◆ Task prompt
Set down, please, exactly the lines below that run from the line with "goroutine is done. *)" to the line with "destruct (Nat.ltb_spec s.2", both lines included.

- - -

(* ===== verification/Proxy.v ===== *)
(** * The fan-out of an API request ([proxyReq] of [web/api/v1/api.go])

    One goroutine per target sends the request there and appends the body of the
    answer to a slice the goroutines share without a lock. A goroutine is its
    four atomic actions: send the request and read the body, read the slice,
    store the element (in place when the array has room, or in a larger copy),
    and store the slice. The HTTP client is the class [ProxyLib], and [grow] is
    the runtime's choice of a capacity. *)
From S2P Require Import Prelude Model.

(** [http.NewRequest] succeeds, and what [client.Do] and [ReadAll] give: [None]
    is a nil response. *)
Class ProxyLib (W : Type) := {
  new_request_ok : string -> bool;
  client_Do : W -> string -> W * option string;
  grow : nat -> nat;
  grow_ge n : (n <= grow n)%nat
}.

Section proxy.
Context {W : Type} `{ProxyLib W}.

(** A slice: its array and its length; the capacity is the array's. *)
Definition slice : Type := nat * nat.

Inductive gstate :=
  | GStart
  | GBody (body : string)
  | GRead (body : string) (s : slice)
  | GStored (body : string) (s : slice)
  | GDone (body : string).

Record proxy_state := mkProxy {
  pworld : W;
  arrays : list (list string);
  bodys : slice;
  threads : list (string * gstate)
}.

(** [append(s, body)]: the element is stored, and the slice to come returned. *)
Definition append_body (arrays : list (list string)) (s : slice) (body : string)
    : list (list string) * slice :=
  let arr := default [] (arrays !! s.1) in
  if Nat.ltb s.2 (length arr) then (<[s.1 := <[s.2 := body]> arr]> arrays, (s.1, S s.2))
  else
    (arrays ++ [take s.2 arr ++ [body] ++ replicate (grow (S s.2) - S s.2) EmptyString],
     (length arrays, S s.2)).

Definition proxy_init (w : W) (urls : list string) : proxy_state :=
  mkProxy w [[]] (0, 0)%nat ((fun url => (url, GStart)) <$> urls).

(** The next action of goroutine [i]: a nil request or a nil response is
    dereferenced. A goroutine that is done has none. *)
Definition proxy_step (i : nat) (p : proxy_state) : option (outcome proxy_state) :=
  match threads p !! i with
  | Some (url, GStart) => Some (
      if new_request_ok url then
        match client_Do (pworld p) url with
        | (w, Some body) => Ret (mkProxy w (arrays p) (bodys p) (<[i := (url, GBody body)]> (threads p)))
        | (_, None) => Panic PanicNilDeref
        end
      else Panic PanicNilDeref)
  | Some (url, GBody body) => Some (
      Ret (mkProxy (pworld p) (arrays p) (bodys p) (<[i := (url, GRead body (bodys p))]> (threads p))))
  | Some (url, GRead body s) => Some (
      let '(arrays, s) := append_body (arrays p) s body in
      Ret (mkProxy (pworld p) arrays (bodys p) (<[i := (url, GStored body s)]> (threads p))))
  | Some (url, GStored body s) => Some (
      Ret (mkProxy (pworld p) (arrays p) s (<[i := (url, GDone body)]> (threads p))))
  | Some (_, GDone _) | None => None
  end.

Fixpoint proxy_run (sched : list nat) (p : proxy_state) : option (outcome proxy_state) :=
  match sched with
  | [] => Some (Ret p)
  | i :: sched =>
      match proxy_step i p with
      | Some (Ret p) => proxy_run sched p
      | r => r
      end
  end.

Definition is_gdone (g : gstate) : bool := match g with GDone _ => true | _ => false end.
Definition proxy_done (p : proxy_state) : bool := forallb (fun t => is_gdone t.2) (threads p).

(** The elements of a slice. *)
Definition slice_elements (arrays : list (list string)) (s : slice) : list string :=
  take s.2 (default [] (arrays !! s.1)).

(** [proxyReq] on the URLs of the targets: [wg.Wait] returns when every
    goroutine is done. *)
Definition proxyReq (w : W) (urls : list string) (sched : list nat)
    : option (outcome (W * list string)) :=
  match proxy_run sched (proxy_init w urls) with
  | Some (Ret p) =>
      if proxy_done p then Some (Ret (pworld p, slice_elements (arrays p) (bodys p))) else None
  | Some (Panic e) => Some (Panic e)
  | None => None
  end.

(** ** One goroutine after the other *)

(** The requests one after the other, with their bodies in order. *)
Fixpoint fetch_all (w : W) (urls : list string) : outcome (W * list string) :=
  match urls with
  | [] => Ret (w, [])
  | url :: urls =>
      if new_request_ok url then
        match client_Do w url with
        | (w, Some body) => r ← fetch_all w urls; Ret (r.1, body :: r.2)
        | (_, None) => Panic PanicNilDeref
        end
      else Panic PanicNilDeref
  end.

(** A slice within its array. *)
Definition slice_ok (arrays : list (list string)) (s : slice) : Prop :=
  exists arr, arrays !! s.1 = Some arr /\ (s.2 <= length arr)%nat.

Lemma append_body_spec arrays s body :
  slice_ok arrays s ->
  let r := append_body arrays s body in
  slice_ok r.1 r.2 /\ r.2.2 = S s.2 /\
  slice_elements r.1 r.2 = slice_elements arrays s ++ [body].
Proof.
  intros (arr&Ha&Hl). unfold append_body, slice_elements, slice_ok. rewrite Ha. cbn [from_option id].
  destruct (Nat.ltb_spec s.2 (length arr)) as [Hlt|Hge]; cbn [fst snd].
  - rewrite list_lookup_insert_eq by by eapply lookup_lt_Some. split; [|split; [done|]].
    + eexists. split; [done|]. rewrite length_insert. lia.
    + simpl. rewrite (take_S_r _ _ body) by by apply list_lookup_insert_eq.
      by rewrite take_insert_ge.
  - rewrite lookup_app_r, Nat.sub_diag by done. cbn [lookup list_lookup].
    split; [|split; [done|]].
    + eexists. split; [done|]. rewrite !length_app, length_take. simpl. lia.
    + set (tl := replicate _ _). cbn [from_option id].
      rewrite (take_ge arr) by lia. rewrite app_assoc, take_app_le, take_ge; [done|..];
        rewrite length_app; simpl; lia.
Qed.

(** The four actions of a goroutine, uninterrupted. *)
Lemma proxy_run_one i sched p url :
  threads p !! i = Some (url, GStart) -> slice_ok (arrays p) (bodys p) ->
  match fetch_all (pworld p) [url] with
  | Ret (w, bs) => exists p', proxy_run ([i; i; i; i] ++ sched) p = proxy_run sched p' /\
      pworld p' = w /\ slice_ok (arrays p') (bodys p') /\
      slice_elements (arrays p') (bodys p') = slice_elements (arrays p) (bodys p) ++ bs /\
      exists b, threads p' = <[i := (url, GDone b)]> (threads p)
  | Panic e => proxy_run ([i; i; i; i] ++ sched) p = Some (Panic e)
  end.
Proof.
  intros Hi Hok. pose proof (lookup_lt_Some _ _ _ Hi) as Hlt. cbn [fetch_all app proxy_run].
  assert (proxy_step i p = Some (if new_request_ok url then
      match client_Do (pworld p) url with
      | (w, Some body) => Ret (mkProxy w (arrays p) (bodys p) (<[i := (url, GBody body)]> (threads p)))
      | (_, None) => Panic PanicNilDeref
      end else Panic PanicNilDeref)) as -> by (unfold proxy_step; by rewrite Hi).
  destruct (new_request_ok url); [|done]. destruct (client_Do (pworld p) url) as [w [b|]]; [|done].
  cbn [mbind outcome_bind fst snd].
  pose proof (append_body_spec (arrays p) (bodys p) b Hok) as (Hok'&_&Hel).
  destruct (append_body (arrays p) (bodys p) b) as [arrs s] eqn:Happ. cbn [fst snd] in *.
  eexists. split.
  - unfold proxy_step. cbn [threads arrays bodys pworld].
    repeat (rewrite list_lookup_insert_eq by (rewrite ?length_insert; done);
            cbn [threads arrays bodys pworld]).
    rewrite Happ. cbn [threads arrays bodys pworld].
    repeat (rewrite list_lookup_insert_eq by (rewrite ?length_insert; done);
            cbn [threads arrays bodys pworld]). reflexivity.
  - cbn [threads arrays bodys pworld].
    split; [done|]. split; [done|]. split; [done|]. exists b. by rewrite !list_insert_insert_eq.
Qed.

Lemma fetch_all_cons w url urls :
  fetch_all w (url :: urls) =
    (r ← fetch_all w [url]; k ← fetch_all r.1 urls; Ret (k.1, r.2 ++ k.2)).
Proof.
  simpl. destruct (new_request_ok url); [|done]. by destruct (client_Do w url) as [w' [b|]].
Qed.

(** A schedule in which the goroutines follow each other. *)
Definition one_by_one (order : list nat) : list nat := concat ((fun i => [i; i; i; i]) <$> order).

- - -

◆ Output of the task
    goroutine is done. *)
Definition proxyReq (w : W) (urls : list string) (sched : list nat)
    : option (outcome (W * list string)) :=
  match proxy_run sched (proxy_init w urls) with
  | Some (Ret p) =>
      if proxy_done p then Some (Ret (pworld p, slice_elements (arrays p) (bodys p))) else None
  | Some (Panic e) => Some (Panic e)
  | None => None
  end.

(** ** One goroutine after the other *)

(** The requests one after the other, with their bodies in order. *)
Fixpoint fetch_all (w : W) (urls : list string) : outcome (W * list string) :=
  match urls with
  | [] => Ret (w, [])
  | url :: urls =>
      if new_request_ok url then
        match client_Do w url with
        | (w, Some body) => r ← fetch_all w urls; Ret (r.1, body :: r.2)
        | (_, None) => Panic PanicNilDeref
        end
      else Panic PanicNilDeref
  end.

(** A slice within its array. *)
Definition slice_ok (arrays : list (list string)) (s : slice) : Prop :=
  exists arr, arrays !! s.1 = Some arr /\ (s.2 <= length arr)%nat.

Lemma append_body_spec arrays s body :
  slice_ok arrays s ->
  let r := append_body arrays s body in
  slice_ok r.1 r.2 /\ r.2.2 = S s.2 /\
  slice_elements r.1 r.2 = slice_elements arrays s ++ [body].
Proof.
  intros (arr&Ha&Hl). unfold append_body, slice_elements, slice_ok. rewrite Ha. cbn [from_option id].
  destruct (Nat.ltb_spec s.2 (length arr)) as [Hlt|Hge]; cbn [fst snd].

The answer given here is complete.